▶ _Work instruction_
The lines of the records that include "Hrun" should all be copied.

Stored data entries

(** C9, as the code has it.  When the level-0 validator completes,
    dojo_results.json is on disk inside LEVEL_0 under the working
    directory, report.json is on disk in the working directory itself,
    which is outside LEVEL_0, and no other file has been written. *)
Theorem artifacts_location (m : Master) (workdir : string) (w w' : World) :
  master_class m = HintsMaster.cls →
  start_training m workdir w = (Ok tt, w') →
  let leveldir := os_path_join workdir ("LEVEL_" +:+ str_Z (dojo_level (master_class m))) in
  let results_path := os_path_join leveldir "dojo_results.json" in
  let report_path := os_path_join workdir "report.json" in
  is_Some (fs w' !! results_path) ∧ inside leveldir results_path = true ∧
  is_Some (fs w' !! report_path) ∧ inside leveldir report_path = false ∧
  ∀ path, path ≠ results_path → path ≠ report_path →
          fs w' !! path = None ∨ fs w' !! path = fs w !! path.
Proof.
  intros Hcls Hrun. rewrite Hcls.
  change (str_Z (dojo_level HintsMaster.cls)) with "0".
  change ("LEVEL_" +:+ "0") with "LEVEL_0". intros leveldir results_path report_path.
  destruct (start_training_HintsMaster_fs m workdir w w' Hcls Hrun)
    as (res & old & Hold & Hfs).
  pose proof (inside_level0_results workdir) as Hin.
  pose proof (outside_level0_report workdir) as Hout.
  fold leveldir in Hin, Hout. fold results_path in Hin. fold report_path in Hout.
  assert (Hne : report_path ≠ results_path) by (intros E; congruence).
  fold results_path report_path in Hfs.
  split; [|split; [exact Hin|split; [|split; [exact Hout|]]]].
  - rewrite Hfs, lookup_insert_ne, lookup_insert_eq by done. by eexists.
  - rewrite Hfs, lookup_insert_eq. by eexists.
  - intros path H1 H2. rewrite Hfs, !lookup_insert_ne by done.
    destruct Hold as [->| ->]; [by right|].
    destruct (filter _ (fs w) !! path) as [v|] eqn:E; [right|by left].
    apply map_lookup_filter_Some in E as [E _]. by rewrite E.
Qed.

Lemma artifacts_location_witness :
  let m := Sample.bound HintsMaster.cls Sample.si in
  let w' := snd (start_training m "DOJO_Si" Sample.empty) in
  start_training m "DOJO_Si" Sample.empty = (Ok tt, w') ∧
  is_Some (fs w' !! "DOJO_Si/LEVEL_0/dojo_results.json") ∧
  is_Some (fs w' !! "DOJO_Si/report.json") ∧
  inside "DOJO_Si/LEVEL_0" "DOJO_Si/report.json" = false.
Proof.
  intros m w'.
  assert (Hrun : start_training m "DOJO_Si" Sample.empty = (Ok tt, w'))
    by (vm_compute; reflexivity).
  split; [exact Hrun|].
  destruct (artifacts_location m "DOJO_Si" Sample.empty w' eq_refl Hrun)
    as (Hres & _ & Hrep & Hout & _).
  split; [exact Hres|]. split; [exact Hrep|exact Hout].
Defined.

▶ _Written answer_
  intros Hcls Hrun. rewrite Hcls.
  destruct (start_training_HintsMaster_fs m workdir w w' Hcls Hrun)
  assert (Hrun : start_training m "DOJO_Si" Sample.empty = (Ok tt, w'))
  split; [exact Hrun|].
  destruct (artifacts_location m "DOJO_Si" Sample.empty w' eq_refl Hrun)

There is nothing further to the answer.